We talk a lot about literacy when we talk about Gamestar Mechanic: digital literacy, computer literacy, games and game system literacy. It’s important to note that in the Gamestar world, there is a ton of good old reading and writing literacy as well. Kids create story-lines for their games told through written intros/outros and in-game messages. Kids comment and review each other’s games using their own words. And in the Gamestar Quests, kids follow the story of Addison through motion comics. These comics tell the tale of a budding game designer going on an adventure in a world where everything is powered by games. These comics and fun and exciting, but they do involve reading, and often kids just want to play games instead of read.

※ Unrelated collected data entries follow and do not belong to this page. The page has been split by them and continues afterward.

(** *** The baseline *)

(** Lines 820-822. *)
Definition collect_average_span (dm : Dict.t Q) (x : string * jvalue) : Dict.t Q :=
  match positive_duration (snd x) with
  | Some d => Dict.set dm (fst x) d
  | None => dm
  end.

(** Lines 811-822. *)
Definition collect_average_log (dm : Dict.t Q) (lg : log) : Dict.t Q :=
  if List.length (span_id lg) =? List.length (exclusive_duration lg)
  then fold_left collect_average_span (combine (span_id lg) (exclusive_duration lg)) dm
  else dm.

Definition collect_average (logs : list log) : Dict.t Q :=
  fold_left collect_average_log logs Dict.empty.

(** Lines 845-857: the span ids kept for the averages and the dictionary
    restricted to them. *)
Definition sample_for_average (c : constants) (dm : Dict.t Q)
  : list string * Dict.t Q :=
  let span_ids := Dict.keys dm in
  if TRACES_FOR_AVG_RT c <? List.length span_ids then
    let span_ids :=
      firstn (TRACES_FOR_AVG_RT c)
        (sort_desc (fun x => Dict.get_default dm x 0%Q) span_ids) in
    (span_ids,
     fold_left (fun d sid => Dict.set d sid (Dict.get_default dm sid 0%Q))
       span_ids Dict.empty)
  else (span_ids, dm).

(** Lines 895-906. *)
Definition record_service_duration (dm : Dict.t Q) (sd : Dict.t (list Q))
    (sl : service_log) : Dict.t (list Q) :=
  match sl_spanId sl, sl_serviceName sl, sl_spanName sl with
  | Some sid, Some service_name, Some span_name =>
      match Dict.get dm sid with
      | Some duration =>
          if (truthy service_name && truthy span_name)%bool
          then Dict.append sd (combined_key service_name span_name) duration
          else sd
      | None => sd
      end
  | _, _, _ => sd
  end.

(** Lines 863-910: one batch; a batch whose query raises is skipped. *)
Definition average_batch (ask : lookup) (dm : Dict.t Q) (sd : Dict.t (list Q))
    (batch : list string) : Dict.t (list Q) :=
  match ask batch with
  | Returns service_logs => fold_left (record_service_duration dm) service_logs sd
  | Raises _ => sd
  end.

(** The arithmetic mean of a non-empty list, exact. *)
Definition mean (durations : list Q) : Q :=
  (sum_from 0 durations / inject_Z (Z.of_nat (List.length durations)))%Q.

Section Baseline.

(** [np.mean]. It computes the mean in binary64 (a pairwise sum, then a
    division), so its result is the arithmetic mean up to rounding: the
    functions that call it take it as a parameter, and the properties hold
    whatever it returns. [mean] is the instance of the closed examples,
    whose means are whole numbers. *)
Variable np_mean : list Q -> Q.

(** Lines 913-916. *)
Definition store_average (averages : Dict.t Q) (kv : string * list Q) : Dict.t Q :=
  match snd kv with
  | [] => averages
  | _ :: _ => Dict.set averages (fst kv) (np_mean (snd kv))
  end.

(** [_query_span_names_for_spans]: the new value of
    [self.span_average_durations], and the identity queries issued. *)
Definition _query_span_names_for_spans (c : constants) (ask : lookup)
    (averages : Dict.t Q) (dm : Dict.t Q) : Dict.t Q * list (list string) :=
  let '(span_ids, dm) := sample_for_average c dm in
  let batches := chunks batch_size span_ids in
  let service_durations := fold_left (average_batch ask dm) batches Dict.empty in
  (fold_left store_average (Dict.items service_durations) averages, batches).

(** [_calculate_span_averages]: [response] is what the exclusive-duration
    query over the reference window gave. An exception is logged and leaves
    the averages as they were. *)
Definition _calculate_span_averages (c : constants) (response : outcome (list log))
    (ask : lookup) : Dict.t Q * list (list string) :=
  match response with
  | Returns logs =>
      let dm := collect_average logs in
      if Dict.nonempty dm then _query_span_names_for_spans c ask Dict.empty dm
      else (Dict.empty, [])
  | Raises _ => (Dict.empty, [])
  end.

(** [__init__], lines 213-221: the averages are computed only when
    [minus_average] is set and both ends of the reference window are
    given; otherwise [span_average_durations] stays [{}]. *)
Definition init (c : constants) (minus_avg only_top1 : bool)
    (normal_start_time normal_end_time : option string)
    (response : outcome (list log)) (ask : lookup) : finder :=
  mkFinder minus_avg only_top1
    (if (minus_avg && truthy_opt normal_start_time && truthy_opt normal_end_time)%bool
     then fst (_calculate_span_averages c response ask)
     else Dict.empty).

End Baseline.

(** The vocabulary of the properties of the baseline. *)

(** The rows the identity queries over [batches] bring back, a failed
    query bringing nothing. *)
Definition replies (ask : lookup) (batches : list (list string)) : list service_log :=
  flat_map (fun batch => match ask batch with
                         | Returns service_logs => service_logs
                         | Raises _ => []
                         end) batches.

(** The duration sample a returned row contributes to [key]: the duration
    of its span, when the span is one of [dm], both names are present and
    their combined key is [key]. *)
Definition sample_of (dm : Dict.t Q) (key : string) (sl : service_log) : list Q :=
  match sl_spanId sl, sl_serviceName sl, sl_spanName sl with
  | Some sid, Some service_name, Some span_name =>
      match Dict.get dm sid with
      | Some duration =>
          if (truthy service_name && truthy span_name
              && String.eqb (combined_key service_name span_name) key)%bool
          then [duration] else []
      | None => []
      end
  | _, _, _ => []
  end.

Definition samples (ask : lookup) (dm : Dict.t Q) (batches : list (list string))
    (key : string) : list Q :=
  flat_map (sample_of dm key) (replies ask batches).

End LatencySpanFinder.

(* ================================================================== *)
(** ** Lines 481-511 in the arithmetic of the interpreter *)

(** The adjusted durations are Python numbers: integers, or binary64
    floats as soon as a duration of the rows is no integer or an average
    was subtracted. [LatencySpanFinder.top_95_percent_spans] is the
    selection in exact arithmetic; here the same lines are written over the
    operations they use, so that they can be read in binary64, where sums
    and products are rounded. *)
Module Arithmetic.

(** [0], [+], [*], [<] (the only comparison [list.sort] uses), [>=] and
    [==] on the numbers. *)
Record arithmetic (num : Type) : Type := mkArithmetic {
  zero : num;
  add : num -> num -> num;
  mul : num -> num -> num;
  ltb : num -> num -> bool;
  geb : num -> num -> bool;
  eqb : num -> num -> bool
}.

Arguments zero {num} _.
Arguments add {num} _ _ _.
Arguments mul {num} _ _ _.
Arguments ltb {num} _ _ _.
Arguments geb {num} _ _ _.
Arguments eqb {num} _ _ _.

Section Selector.
Context {num : Type} (A : arithmetic num).

(** The builtin [sum]. How it adds the numbers up depends on the version
    of the interpreter and on the type of the numbers (see [Binary64]), so
    it is a parameter. *)
Variable py_sum : list num -> num.

(** [l.sort(key=..., reverse=True)]: descending and stable; an element is
    moved behind another one only if it is smaller. *)
Fixpoint insert_desc {T : Type} (key : T -> num) (x : T) (l : list T) : list T :=
  match l with
  | [] => [x]
  | y :: r => if ltb A (key x) (key y) then y :: insert_desc key x r
              else x :: y :: r
  end.

Fixpoint sort_desc {T : Type} (key : T -> num) (l : list T) : list T :=
  match l with
  | [] => []
  | x :: r => insert_desc key x (sort_desc key r)
  end.

(** Lines 497-502: the loop with its [break]. *)
Fixpoint take_until (cumulative_duration target_duration : num)
    (l : list (string * num)) : list string :=
  match l with
  | [] => []
  | (sid, duration) :: r =>
      let cumulative_duration := add A cumulative_duration duration in
      if geb A cumulative_duration target_duration then [sid]
      else sid :: take_until cumulative_duration target_duration r
  end.

(** Lines 481-511. *)
Definition top_95_percent_spans (PERCENT_95 : num) (adjusted : list (string * num))
  : list string :=
  let sorted := sort_desc snd adjusted in
  let total_duration := py_sum (map snd sorted) in
  if eqb A total_duration (zero A) then []
  else take_until (zero A) (mul A total_duration PERCENT_95) sorted.

End Selector.

(** Adding up from [0], left to right. *)
Definition sum_left {num : Type} (A : arithmetic num) (l : list num) : num :=
  fold_left (add A) l (zero A).

(** Exact arithmetic on rationals. *)
Definition exact : arithmetic Q :=
  mkArithmetic Q 0%Q Qplus Qmult LatencySpanFinder.Qlt_bool
    (fun x y => Qle_bool y x) Qeq_bool.

End Arithmetic.

(** Binary64, the arithmetic of Python's [float]. *)
Module Binary64.
Import PrimFloat.

Definition binary64 : Arithmetic.arithmetic float :=
  Arithmetic.mkArithmetic float 0%float PrimFloat.add PrimFloat.mul PrimFloat.ltb
    (fun x y => PrimFloat.leb y x) PrimFloat.eqb.

(** [sum] before CPython 3.12, and in every version on numbers that are no
    exact [float] (numpy's [float64], say): left to right from [0]. *)
Definition sum_left_to_right : list float -> float :=
  Arithmetic.sum_left binary64.

(** [sum] on floats since CPython 3.12 (builtin_sum_impl in
    bltinmodule.c): Neumaier's compensated summation. [f_result] is the
    running sum and [c] the compensation, added at the end when it is
    neither zero nor infinite nor a NaN. *)
Fixpoint compensated (f_result c : float) (l : list float) : float :=
  match l with
  | [] =>
      if (negb (PrimFloat.eqb c 0) && negb (is_nan c) && negb (is_infinity c))%bool
      then (f_result + c)%float
      else f_result
  | x :: r =>
      let t := (f_result + x)%float in
      let c := if PrimFloat.leb (abs x) (abs f_result)
               then (c + ((f_result - t) + x))%float
               else (c + ((x - t) + f_result))%float in
      compensated t c r
  end.

Definition sum_compensated (l : list float) : float :=
  match l with
  | [] => 0%float
  | x :: r => compensated (0 + x)%float 0%float r
  end.

(** The rational number a finite float stands for. *)
Definition exact_value (x : float) : option Q :=
  match FloatOps.Prim2SF x with
  | SpecFloat.S754_zero _ => Some 0%Q
  | SpecFloat.S754_finite s m e =>
      Some ((if s then (-1 # 1) else (1 # 1)) * inject_Z (Z.pos m) * Qpower (2 # 1) e)%Q
  | _ => None
  end.

(** [0.95], the float nearest to 95/100. *)
Definition percent_95 : float := (95 / 100)%float.

(** The durations of the worked example of the percentile selection. *)
Definition example_floats : list (string * float) :=
  [("a", 70); ("b", 10); ("c", 10); ("d", 5); ("e", 5)]%float.

(** Four spans lasting 5.99, 1.8, 0.36 and 0.05: the floats nearest to
    these numbers. *)
Definition rounding_example : list (string * float) :=
  [("a", 599 / 100); ("b", 18 / 10); ("c", 36 / 100); ("d", 5 / 100)]%float.

End Binary64.

(* ================================================================== *)
(** * Properties *)

(** ** Dictionaries *)

Module DictFacts.
Section Facts.
Context {V : Type}.
Implicit Types (d : Dict.t V) (k : string) (v : V).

One strategy I’ve found effective in a classroom is to start off the class away from the computer and have students discuss the class’s topic before even logging into Gamestar. The Quest comics contain a lot of information about game design through the adventure story, and to make sure your students read this story, we’ve made the comics in PDFs. You can print these and look at them as a class before going onto the computers. Often kids discover a favorite character from the comics, one who represents the kind of games that they like.
Check out this page in the learning guide to download all the Quest Comic PDFs.
Also, if your students are into creating their own dialogue, we have all the Quest Comic PDFs with blank speech bubbles as well. Students can fill in their own ideas, changing the story or the characters according to their imagination. I’ve found this activity to be particularly fun and effective in ELL and creative writing classes. Enjoy the comics!